We have previously shown that HLA-DQA1, a peptide derived from a highly conserved region of MHC class II, prevents allo-reactive T cell priming and effector function in vivo, although underlying mechanisms are obscure. In this study, we demonstrate that 28% of mice treated with HLA-DQA1 combined with low-dose rapamycin achieved permanent engraftment of fully MHC-disparate islet allografts and significantly prolonged survival in the remaining animals (log rank, p < 0.001).
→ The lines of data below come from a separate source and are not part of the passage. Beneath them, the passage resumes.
Lemma tells_emit_sample route hz now : every ≠ 0 → tells (emit_sample_out route hz now).
Proof.
  intros Hev [self out] Hc. pose proof Hc as (H1 & H2 & H3 & H4). cbn in *.
  unfold emit_sample_out. change ((quietly get ≫= ?f) (self, out)) with (f self (self, out)). cbv beta zeta.
  set (st := self.(sim_state)) in *. set (d := sample_datagram route st hz now).
  set (v := sine_vec3 _ _ _).
  unfold on_wire, send_datagram, next_fate. unfold mbind at 1, prog_bind at 1. unfold quietly at 1. cbn [fst snd].
  unfold zoom. unfold_prog. rewrite H1, (proj2 (Z.eqb_neq _ _)) by done.
  assert (∀ l, console_ok every (set_sim_state (set_sample_index (wrap64 (st_sample_index st + 1)) st)
    (set_sim_wire (set_datagrams (self.(sim_wire).(sent_datagrams) ++ [d]) (set_fates l self.(sim_wire))) self),
    out ++ (if st_sample_index st mod every =? 0 then [Logged (sample_line (st_sample_index st) v)] else [])))
    as Hsent.
  { intros l. unfold console_ok. cbn. rewrite length_app, H2. cbn [length].
    split_and!; [done| | |].
    - unfold wrap64. rewrite Nat2Z.inj_add, Zplus_mod_idemp_l. done.
    - intros e He. apply elem_of_app. left. by apply H3.
    - intros i d' Hl Hm. apply lookup_app_Some in Hl as [Hl|[Hlen Hl]].
      + destruct (H4 i d' Hl Hm) as (o & v' & Hu & Hin). exists o, v'. split; [done|]. apply elem_of_app. by left.
      + apply list_lookup_singleton_Some in Hl as [Hi <-].
        assert (i = length (sent_datagrams (sim_wire self))) as -> by lia.
        exists route.(route_output), v. split; [done|]. apply elem_of_app. right. rewrite Hm.
        by apply list_elem_of_singleton. }
  destruct (fates (sim_wire self)) as [|[e|] l] eqn:Hf; cbn.
  - specialize (Hsent []).
    assert (set_fates [] (sim_wire self) = sim_wire self) as Hw by (destruct (sim_wire self); cbn in *; by subst).
    rewrite Hw in Hsent. destruct (st_sample_index st mod every =? 0); cbn in *; [done|].
    rewrite app_nil_r in Hsent. done.
  - by apply (console_ok_more self (set_sim_wire (set_fates l self.(sim_wire)) self) out []) in Hc;
      [rewrite app_nil_r in Hc|].
  - specialize (Hsent l). destruct (st_sample_index st mod every =? 0); cbn in *; [done|].
    rewrite app_nil_r in Hsent. done.
Qed.

Lemma tells_request_remote_mode verbose mode : tells (request_remote_mode_out verbose mode).
Proof. unfold request_remote_mode_out. tells_walk. Qed.
#[local] Hint Resolve tells_request_remote_mode : console.

Lemma tells_change_mode verbose mode now here remote : tells (change_mode_out verbose mode now here remote).
Proof. unfold change_mode_out. tells_walk. Qed.
#[local] Hint Resolve tells_change_mode : console.

Lemma tells_handle_command verbose mode route command now id :
  tells (handle_command_out verbose mode route command now id).
Proof.
  unfold handle_command_out. apply tells_bind; [auto with console|]. intros _.
  destruct command; unfold record_start_out, record_stop_out; tells_walk.
Qed.

Lemma tells_drain verbose fuel : tells (drain_messages_out verbose fuel).
Proof. induction fuel as [|fuel IH]; cbn [drain_messages_out]; tells_walk; apply IH. Qed.

Lemma tells_stream_failed message : tells (stream_failed_out message).
Proof. by apply tells_error. Qed.
#[local] Hint Resolve tells_stream_failed tells_handle_command : console.

Lemma tells_on_event args mode route ev : every ≠ 0 → tells (on_event_out args mode route ev).
Proof.
  intros Hev. pose proof (λ r hz now, tells_emit_sample r hz now Hev) as Hs.
  destruct ev as [now|now|[line|] now id| |ops]; cbn [on_event_out].
  - tells_walk.
  - apply tells_get. intros self. apply tells_bind.
    { tells_walk. by intros self' <-. }
    intros _. apply tells_bind; [|intros; tells_walk]. apply tells_attempt. intros c. apply tells_drain.
  - tells_walk.
  - tells_walk.
  - tells_walk.
  - apply tells_quietly. intros v. apply keeps_bind; [|intros; apply keeps_mret].
    apply keeps_modify. intros self. by destruct (sim_server self).
Qed.

Lemma tells_main_loop args mode route evs : every ≠ 0 → tells (main_loop_out args mode route evs).
Proof.
  intros Hev. induction evs as [|ev evs IH]; cbn [main_loop_out]; [auto with console|].
  apply tells_bind; [by apply tells_on_event|]. intros []; [done|auto with console].
Qed.

Lemma tells_shut_down now : tells (shut_down_out now).
Proof. unfold shut_down_out. tells_walk. Qed.
End told.

(** C26. The output of a simulator is faithful. Leaving the output out gives the
    simulator of [Simulate.v]; and after any run over a connection on which no
    sample was sent before, the error that the simulator keeps has been
    printed, and every [print_every]-th sample that was sent has been printed
    with the values that were sent. *)
Theorem console_spec args mode course server route wire session_id printed self :
  args.(arg_print_every) ≠ 0 → wire.(sent_datagrams) = [] →
  let r := run_loop_out args mode course server (route, (wire, session_id)) printed in
  r.2 = run_loop args course server (route, (wire, session_id)) ∧
  (r.2.1 = Some self →
   (∀ e, self.(sim_state).(st_last_error) = Some e → Logged e ∈ r.1) ∧
   ∀ i d, self.(sim_wire).(sent_datagrams) !! i = Some d → Z.of_nat i ≤ u64_max →
     (args.(arg_print_every) | Z.of_nat i) →
     ∃ output v, d.(md_updates) = [mkUpdateFrame output (FVec3f v)] ∧ Logged (sample_line (Z.of_nat i) v) ∈ r.1).
Proof.
  intros Hev Hw r. split; [apply run_loop_prints|]. subst r. unfold run_loop_out.
  match goal with |- context [(?p ≫= ?f) (?self, ?out)] =>
    assert (console_ok args.(arg_print_every) (exec (p ≫= f) (self, out))) as Hok;
    [|destruct ((p ≫= f) (self, out)) as [[self' out'] r]] end.
  { apply tells_bind.
    - by apply tells_main_loop.
    - intros []; [apply tells_mret|]. apply tells_bind; [apply tells_shut_down|intros; apply tells_mret].
    - unfold console_ok. cbn. rewrite Hw. split_and!; [done..|]. intros i d Hl. by rewrite lookup_nil in Hl. }
  cbn in *. intros [= ->].
  destruct Hok as (_ & _ & He & Hd). split; [exact He|]. intros i d Hl Hi Hm.
  assert (wrap64 (Z.of_nat i) = Z.of_nat i) as Hwrap.
  { unfold wrap64. apply Z.mod_small. unfold u64_max in Hi. lia. }
  rewrite <-Hwrap. eapply Hd; [done|]. rewrite Hwrap. by apply Z.mod_divide.
Qed.
End props.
Immunohistologic examination of the grafts from HLA-DQA1/rapamycin-treated animals revealed up-regulated expression of TGF-β and FoxP3. In vivo administration of blocking anti-TGF-β or depleting anti-CD25 mAb augmented T cell alloimmunity and prevented the long-term engraft induced by HLA-DQA1. In vitro experiments further showed that HLA-DQA1 induced differentiation of CD4⁺ T cells into CD4 ⁺CD25⁺FoxP3⁺ regulatory T cells. Together, these data provide the first demonstration that HLA-DQA1, a MHC class II-derived peptide, can prolong allograft survival via a TGF-β and regulatory T cell-dependent mechanisms.